(Collected data)
(* ===== verification/CiValue.v ===== *)
(** * [pkg/cidef]: values of a CI document ([value.go])

    A CI definition as the comparison sees it: YAML nodes turned into plain
    values, with aliases and merge keys expanded here and everything that could
    be read in two ways marked as unresolved. The YAML library is not modelled:
    its nodes are records in a heap ([gopkg.in/yaml.v3]'s pointers are keys of
    it), with the short tag and the decoded scalar it answers for each. *)

From Stdlib Require Import SpecFloat Ascii.
From S2P Require Import Prelude.
From S2P Require Import Float64.
From S2P Require Import GoStrings.

#[export] Set Warnings "-register-all".

(** ** Quoting

    [strconv.Quote]: exact on ASCII, a parameter elsewhere, where it depends on
    Unicode's printable characters. *)

Class GoQuote := { unicode_quote : string → string }.

Definition hex_digit (n : Z) : ascii := ascii_of_nat (Z.to_nat (if n <? 10 then 48 + n else 87 + n)).
Definition quote_byte (c : ascii) : string :=
  let n := byte_val c in
  if (n =? 34) || (n =? 92) then String "\" (String c "")
  else if n =? 7 then "\a" else if n =? 8 then "\b" else if n =? 12 then "\f" else if n =? 10 then "\n"
  else if n =? 13 then "\r" else if n =? 9 then "\t" else if n =? 11 then "\v"
  else if (n <? 32) || (n =? 127) then "\x" +:+ String (hex_digit (n / 16)) (String (hex_digit (n mod 16)) "")
  else String c "".
Fixpoint quote_bytes (s : string) : string :=
  match s with EmptyString => "" | String c s => quote_byte c +:+ quote_bytes s end.
Definition quotation : string := String (ascii_of_nat 34) "".
Definition Quote `{GoQuote} (s : string) : string :=
  if all_bytes is_ascii s then quotation +:+ quote_bytes s +:+ quotation else unicode_quote s.

(** ** Values *)

Inductive value :=
| VNull
| VBool (b : bool)
| VInt (i : Z)
| VFloat (f : float64)
| VStr (s : string)
| VList (l : list value)
| VMap (m : gmap string value)
| VScalar (Tag Value : string)
| VUnresolved (Reason : string).

(** The reason of an unresolved value anywhere in a value; keys in order. *)
Fixpoint firstUnresolved (v : value) : option string :=
  match v with
  | VUnresolved r => Some r
  | VList l =>
      (fix go (l : list value) : option string :=
         match l with
         | [] => None
         | e :: l => match firstUnresolved e with Some r => Some r | None => go l end
         end) l
  | VMap m =>
      let found := firstUnresolved <$> m in
      first_of (λ k, default None (found !! k)) (sorted_keys found)
  | _ => None
  end.

(** [reflect.DeepEqual], of values that share no map and no list: a number that
    is not one differs from itself. *)
Fixpoint deep_eq (v w : value) {struct v} : bool :=
  match v, w with
  | VNull, VNull => true
  | VBool a, VBool b => Bool.eqb a b
  | VInt a, VInt b => a =? b
  | VFloat a, VFloat b => feq a b
  | VStr a, VStr b => String.eqb a b
  | VList l, VList l' =>
      (fix go (l l' : list value) : bool :=
         match l, l' with
         | [], [] => true
         | x :: l, y :: l' => deep_eq x y && go l l'
         | _, _ => false
         end) l l'
  | VMap m, VMap m' =>
      (size m =? size m')%nat &&
      map_fold (λ k x b, b && match m' !! k with Some y => deep_eq x y | None => false end) true m
  | VScalar t a, VScalar u b => String.eqb t u && String.eqb a b
  | VUnresolved r, VUnresolved s => String.eqb r s
  | _, _ => false
  end.

(** [deepMerge]: two maps merge key by key, anything else is replaced. *)
Fixpoint merge_under (under over : value) {struct over} : value :=
  match under, over with
  | VMap u, VMap o =>
      VMap (map_fold (λ k v out, <[k := match out !! k with Some x => merge_under x v | None => v end]> out) u o)
  | _, _ => over
  end.
Definition deepMerge (under over : gmap string value) : gmap string value :=
  map_fold (λ k v out, <[k := match out !! k with Some x => merge_under x v | None => v end]> out) under over.

(** ** Nodes *)

Abbreviation pointer := positive (only parsing).

Record Node := mkNode {
  n_Kind : Z;
  ShortTag : string;      (** the library's answer *)
  n_Value : string;
  n_Alias : option pointer;
  Content : list pointer;
  Line : Z;
  (** What [Decode] answers into a bool, an int and a float64. *)
  decode_bool : option bool;
  decode_int : option Z;
  decode_float : option float64;
}.
Definition DocumentNode : Z := 1.
Definition SequenceNode : Z := 2.
Definition MappingNode : Z := 4.
Definition ScalarNode : Z := 8.
Definition AliasNode : Z := 16.
(* ===== verification/CiEffective.v ===== *)
(** * [pkg/cidef]: effective job definitions ([effective.go])

    One definition per job of a merged CI document: the job's own keys over
    what it extends, over the document's defaults and global variables. What
    cannot be resolved is a problem of the document or of the job, or an
    unresolved value. The YAML decoder is a parameter. *)

From S2P Require Import Prelude.
From S2P Require Import GoStrings.
From S2P Require Import GoPath.
From S2P Require Import GoUTF8.
From S2P Require Import CiDelta.
From S2P Require Import CiValue.
From Stdlib Require Import Ascii.

(** ** Documents *)

(** What [yaml.Decoder] answers: no document, an error, or the first document
    and whether anything but the end follows it. *)
Inductive Decoded :=
| NoDocument
| DecodeError (message : string)
| Document (heap : gmap pointer Node) (root : pointer) (more : bool).
Class YamlDecoder := { decode_yaml : string → Decoded }.

Record Job := mkJob {
  jb_Name : string;
  Stage : string;
  Keys : gmap string value;
  jb_Problems : list string;
}.

(** A field with a [Has…] flag is an option. *)
Record Definition_ := mkDefinition {
  Jobs : gmap string Job;
  Stages : list string;
  Workflow : option value;
  DefaultRetry : option value;
  Variables : option value;
  df_Problems : list string;
}.

Definition maxExtendsDepth : Z := 11.
Definition legacyDefaultKeys : list string := ["image"; "services"; "cache"; "before_script"; "after_script"].
Definition reservedTopLevel : list string :=
  ["default"; "include"; "stages"; "variables"; "workflow";
   "image"; "services"; "cache"; "before_script"; "after_script"].

(** [None]: not enough fuel. *)
Definition parseRoot `{GoUnicode, GoQuote, YamlDecoder} (mergedYAML : string) :
    option (result (list string) (gmap string value)) :=
  if len (TrimSpace mergedYAML) =? 0 then Some (Err ["no merged CI YAML"])
  else
    match decode_yaml mergedYAML with
    | NoDocument => Some (Err ["the merged CI YAML holds no document"])
    | DecodeError e => Some (Err ["the merged CI YAML does not parse: " +:+ e])
    | Document heap root more =>
        if more then Some (Err ["the merged CI YAML holds more than one YAML document"])
        else
          match convert_document heap root with
          | None => None
          | Some (v, st) =>
              if (0 <? length (fatal st))%nat then Some (Err (fatal st))
              else
                match v with
                | VMap root => Some (Ok root)
                | VUnresolved r => Some (Err ["the root of the merged CI YAML: " +:+ r])
                | _ => Some (Err ["the root of the merged CI YAML is not a mapping"])
                end
          end
    end.
(** A document compared with itself is unchanged exactly when it is readable,
    every diagnosed job has a definition, every job is whole, and no value of it
    is unresolved or holds a number that is not one. *)
Theorem Diff_same_document `{GoQuote} `{MapRange, GoUnicode, YamlDecoder} mergedYAML diagnosed :
  ∃ def d, Effective mergedYAML = Some def ∧ Diff mergedYAML mergedYAML diagnosed = Some d ∧
  (dl_Kind d = KindNone ↔
   df_Problems def = [] ∧ (∀ job, job ∈ diagnosed → is_Some (DefinitionName def job)) ∧
   comparable (Workflow def) ∧ comparable (DefaultRetry def) ∧ comparable (Variables def) ∧
   ∀ name j, Jobs def !! name = Some j → jb_Problems j = [] ∧ ∀ key, comparable (Keys j !! key)).
Proof.
  destruct (Effective_answers mergedYAML) as [def E]. exists def. unfold Diff. rewrite E. eexists. split_and!; [done..|].
  rewrite Compare_none_iff. unfold with_definitions, unchanged. rewrite <- !equal_self. split.
  - intros (? & ? & [= <-] & [= <-] & ? & _ & ? & ? & ? & ? & _ & Hall). split_and!; [done..|]. intros name j Hj.
    destruct (Hall name) as [[? _]|(b & h & Eb & Eh & ? & _ & Hk)]; [congruence|].
    assert (b = j) as -> by congruence. assert (h = j) as -> by congruence. split; [done|]. intros key. by apply equal_self.
  - intros (? & ? & ? & ? & ? & Hall). exists def, def. split_and!; [done..|]. intros name.
    destruct (Jobs def !! name) as [j|] eqn:Ej; [right|by left]. destruct (Hall name j Ej) as [? Hk].
    exists j, j. split_and!; [done..|]. intros key. apply equal_self, Hk.
Qed.

(** ** Examples *)

Section examples.
Local Instance quote_ascii : GoQuote := {| unicode_quote := λ s, s |}.

Definition job_keys (script : string) (more : gmap string value) : gmap string value :=
  {[ "stage" := VStr "test"; "script" := VStr script ]} ∪ more.
Definition definition_of (jobs : gmap string (gmap string value)) : Definition_ :=
  mkDefinition (map_imap (λ name keys, Some (mkJob name "test" keys [])) jobs) DefaultStages None None None [].

(** A changed script is an exec change of the diagnosed job and breaks D3 on any
    other; a key no group lists cannot be judged; a free key that is unresolved
    is a change and nothing else; and a job under another name is removed, added
    and renamed. *)
Example compare_examples :
  let kind head T := dl_Kind (Compare (Some (definition_of {[ "unit" := job_keys "a" ∅; "lint" := job_keys "b" ∅ ]})) (Some (definition_of head)) T) in
  kind {[ "unit" := job_keys "a" ∅; "lint" := job_keys "b" ∅ ]} ["unit"] = KindNone ∧
  kind {[ "unit" := job_keys "A" ∅; "lint" := job_keys "b" ∅ ]} ["unit"] = KindExecChanging ∧
  kind {[ "unit" := job_keys "A" ∅; "lint" := job_keys "b" ∅ ]} ["lint"] = KindViolation ∧
  kind {[ "unit" := job_keys "a" ∅; "lint" := job_keys "b" ∅ ]} ["e2e"] = KindUnresolvable ∧
  kind {[ "unit" := job_keys "a" {[ "retry" := VInt 2 ]}; "lint" := job_keys "b" ∅ ]} ["unit"] = KindViolation ∧
  kind {[ "unit" := job_keys "a" {[ "unheard_of" := VInt 2 ]}; "lint" := job_keys "b" ∅ ]} ["unit"] = KindUnresolvable ∧
  kind {[ "unit" := job_keys "a" {[ "needs" := VUnresolved "x" ]}; "lint" := job_keys "b" ∅ ]} ["unit"] = KindPreserving ∧
  kind {[ "unit" := job_keys "a" ∅ ]} ["unit"] = KindViolation.
Proof. by vm_compute. Qed.
Lemma pipelines_pass_only : pipelines_pass → pipelines_ground projectID fix_.
Proof.
  unfold pipelines_pass, pipelines_ground. rewrite well_formed_read.
  destruct (pipelines_cases projectID fix_ mr def) as [(listed & Hl & E)|[Hn E]]; fold f in E; [|by rewrite E; intros (_ & ? & _)].
  pose proof (λ c, candidates_listed projectID fix_ mr def c listed Hl) as Hc. fold f in Hc. fold inT in Hc.
  intros (Hw & _ & Hne & Hcs & Ht & Ho). exists listed. destruct Hl as [El Hp]. split_and!; [done..| | |].
  - destruct (candidates_of f) as [|c l] eqn:Ec; [done|]. destruct (proj1 (Hc c) ltac:(by left)) as (p & ? & ? & _). by exists p.
  - intros p Hin Hj. assert ((pipeline_of projectID (FixCommitSHA fix_) inT p).1 ∈ candidates_of f) as Hcand by (apply Hc; by exists p).
    destruct (Hcs _ Hcand) as (Es & Er & _ & Hact). destruct (pipeline_of_fields projectID inT fix_ p) as (_ & _ & _ & Est).
    split; [by rewrite <- Est|]. destruct (judged_read projectID fix_ p Hj) as [(jobs & Hjobs & _ & _ & Ej)|(_ & Er' & _)];
      [|fold inT in Er'; congruence]. fold inT in Ej. exists jobs. split; [done|]. apply attempts_pass_read; [apply Hjobs|].
    rewrite <- Ej. split; [|intros a; by apply Ho]. intros a Ha. split_and!; [by apply (Hw _ a Hcand)..|by apply Hact|].
    intros Hname. unfold inT in Hname. apply in_targets, list_elem_of_In, in_map_iff in Hname as (t & Et & Hin'%list_elem_of_In).
    destruct (Ht t Hin') as [_ Hpass]. apply Hpass, elem_of_attempts_of. by eexists.
  - intros t Hin. destruct (Ht t Hin) as [(a & Ha) _]. apply elem_of_attempts_of in Ha as (c & (p & Hin' & Hj & ->)%Hc & Ha & En).
    destruct (judged_read projectID fix_ p Hj) as [(jobs & Hjobs & _ & _ & Ej)|(_ & _ & Ej)]; fold inT in Ej; rewrite Ej in Ha;
      [|by apply elem_of_nil in Ha]. apply elem_of_attempts_read in Ha as (j & Hjin & ->).
    destruct (attempt_of_fields projectID inT j) as (_ & Ename & _). exists p, jobs, j. split_and!; try done; [apply Hj..|congruence].
Qed.

Lemma pipelines_pass_when : pipelines_ground projectID fix_ → pipelines_pass.
Proof.
  unfold pipelines_pass, pipelines_ground. rewrite well_formed_read.
  intros (listed & El & Hp & (p0 & Hin0 & Hj0) & Hall & Ht). assert (listing projectID fix_ listed) as Hl by done.
  destruct (pipelines_cases projectID fix_ mr def) as [(l & Hl' & E)|[Hn E]]; fold f in E; [|destruct Hn; by exists listed].
  pose proof (λ c, candidates_listed projectID fix_ mr def c listed Hl) as Hc. fold f in Hc. fold inT in Hc.
  assert (∀ c, c ∈ candidates_of f → ∃ p jobs, p ∈ listed ∧ judged p ∧ attempts_listed projectID p jobs ∧ attempts_pass fix_ jobs ∧
    pl_Status c = StatusSuccess ∧ JobsRead c = true ∧ IncludeRetried c = true ∧ pl_Jobs c = attempts_read projectID inT jobs) as Hcand.
  { intros c (p & Hin & Hj & ->)%Hc. destruct (Hall p Hin Hj) as [Es (jobs & Hjobs & Hpass)].
    destruct (pipeline_of_fields projectID inT fix_ p) as (_ & _ & _ & Est).
    destruct (judged_read projectID fix_ p Hj) as [(jobs' & Hjobs' & E1 & E2 & E3)|(Hno & _)]; [|destruct Hno; by exists jobs].
    assert (jobs' = jobs) as -> by (destruct Hjobs as [Ex _], Hjobs' as [Ey _]; congruence).
    exists p, jobs. fold inT in E1, E2, E3. rewrite Est. by split_and!. }
  rewrite E. split_and!; [|done| | | |].
  - intros c a Hin Ha. destruct (Hcand c Hin) as (p & jobs & _ & _ & Hjobs & Hpass & _ & _ & _ & Ej). rewrite Ej in Ha.
    apply attempts_pass_read in Hpass; [|apply Hjobs]. by apply Hpass.
  - intros Ec. apply (elem_of_nil (pipeline_of projectID (FixCommitSHA fix_) inT p0).1). rewrite <- Ec. apply Hc. by exists p0.
  - intros c Hin. destruct (Hcand c Hin) as (p & jobs & _ & _ & Hjobs & Hpass & ? & ? & ? & Ej). split_and!; [done..|].
    rewrite Ej. apply attempts_pass_read in Hpass; [|apply Hjobs]. intros a Ha. by apply Hpass.
  - intros t Hin. destruct (Ht t Hin) as (p & jobs & j & Hin' & Hj & Hjobs & Hjin & En). split.
    + exists (attempt_of projectID inT j).1. apply elem_of_attempts_of.
      destruct (attempt_of_fields projectID inT j) as (_ & -> & _).
      assert ((pipeline_of projectID (FixCommitSHA fix_) inT p).1 ∈ candidates_of f) as Hcin by (apply Hc; by exists p).
      destruct (judged_read projectID fix_ p Hj) as [(jobs' & Hjobs' & _ & _ & E3)|(Hno & _)]; [|destruct Hno; by exists jobs].
      assert (jobs' = jobs) as -> by (destruct Hjobs as [Ex _], Hjobs' as [Ey _]; congruence).
      eexists. split; [done|]. split; [|done]. fold inT in E3. rewrite E3. apply elem_of_attempts_read. by exists j.
    + intros a (c & Hcin & Ha & Ename)%elem_of_attempts_of. destruct (Hcand c Hcin) as (? & js & _ & _ & Hjs & Hpass & _ & _ & _ & Ej).
      rewrite Ej in Ha. apply attempts_pass_read in Hpass; [|apply Hjs]. apply Hpass; [done|]. unfold inT. apply in_targets.
      rewrite Ename. apply list_elem_of_In, in_map_iff. exists t. by rewrite <- list_elem_of_In.
  - intros c a Hin. destruct (Hcand c Hin) as (? & js & _ & _ & Hjs & Hpass & _ & _ & _ & Ej). rewrite Ej.
    apply attempts_pass_read in Hpass; [|apply Hjs]. by apply Hpass.
Qed.
End live_pipelines.

Section live_definition.
Context `{GoQuote} `{PipefixReader} `{MapRange, GoUnicode, YamlDecoder}.
Variables (projectID : Z) (fix_ : FixFacts).
Let T : list string := map t_Name (Targets fix_).
(* ===== verification/Weaken.v ===== *)
(** * [pkg/weaken]: does a change to a Go file weaken its tests

    [weaken.go], over the syntax trees of [go/ast] as far as it tells their
    nodes apart; parsing ([go/parser]) is a class. And the gate that asks it for
    every file of an accepted plan ([weakeningGate] of
    [cmd/gonk-gate/broker_pipefix_gates.go]). *)

From Stdlib Require Import Ascii.
From S2P Require Import Prelude.
From S2P Require Import GoStrings.
From S2P Require Import GoPath.
From S2P Require Import GoUTF8.
From S2P Require Import ScopeClass.
From S2P Require Import ScopePolicy.
From S2P Require Import Effects.
From S2P Require Import LineDiff.
From S2P Require Import FixGate.

(** ** Syntax trees ([go/ast]) *)

#[local] Set Warnings "-register-all".
Inductive Node :=
| Ident (name : string)
| StarExpr (X : Node)
| IndexExpr (X Index : Node)
| IndexListExpr (X : Node) (Indices : list Node)
| SelectorExpr (X : Node) (Sel : string)
| CallExpr (Fun : Node) (Args : list Node)
| ReturnStmt (Results : list Node)
| BlockStmt (List : list Node)
| IfStmt (Init : option Node) (Cond : Node) (Body : list Node) (Else : option Node)
| Other (children : list Node).   (** any other node, with the nodes below it *)

(** [Recv]: the types of the receiver list. *)
Record FuncDecl := mkFuncDecl { Name : string; Recv : option (list Node); Body : option (list Node) }.
(** The declarations, [None] where one is no function. *)
Record File := mkFile { Decls : list (option FuncDecl) }.

Class GoParser := { ParseFile : string → option File }.

(** [ast.Inspect] with a counter: every node below, the node itself included. *)
Section inspect.
Context (f : Node → Z).
Fixpoint Inspect (n : Node) : Z :=
  f n +
  match n with
  | Ident _ => 0
  | StarExpr x => Inspect x
  | IndexExpr x i => Inspect x + Inspect i
  | IndexListExpr x is_ => Inspect x + fold_right Z.add 0 (map Inspect is_)
  | SelectorExpr x _ => Inspect x
  | CallExpr g args => Inspect g + fold_right Z.add 0 (map Inspect args)
  | ReturnStmt rs => fold_right Z.add 0 (map Inspect rs)
  | BlockStmt l => fold_right Z.add 0 (map Inspect l)
  | IfStmt i c b e =>
      match i with Some i => Inspect i | None => 0 end + Inspect c + fold_right Z.add 0 (map Inspect b) +
      match e with Some e => Inspect e | None => 0 end
  | Other l => fold_right Z.add 0 (map Inspect l)
  end.
Definition Inspect_block (b : list Node) : Z := Inspect (BlockStmt b).
End inspect.

(** ** Findings *)

Definition RemovedTest : string := "removed-test".
Definition AddedSkip : string := "added-skip".
Definition BuildConstraint : string := "build-constraint".
Definition Unparseable : string := "unparseable".

Inductive Detail :=
| DUnparseable
| DConstraints (before after : string)
| DRemoved (names : list string)
| DSkips (names : list string).
(** [None]: the zero value. *)
Record Finding := mkFinding { Sub : string; fi_Detail : option Detail }.
Definition Finding_zero : Finding := mkFinding "" None.
Definition Found (f : Finding) : bool := negb (String.eqb (Sub f) "").

(** On a sorted list. *)
Fixpoint dedup (l : list string) : list string :=
  match l with
  | x :: ((y :: _) as rest) => if String.eqb x y then dedup rest else x :: dedup rest
  | _ => l
  end.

* _PROBLEM DETAILS_
Send back an exact copy of only the lines from the line with "(message : string)" up to and including the line with "jb_Problems : list string;" in the data above.

* _TASK OUTPUT_
| DecodeError (message : string)
| Document (heap : gmap pointer Node) (root : pointer) (more : bool).
Class YamlDecoder := { decode_yaml : string → Decoded }.

Record Job := mkJob {
  jb_Name : string;
  Stage : string;
  Keys : gmap string value;
  jb_Problems : list string;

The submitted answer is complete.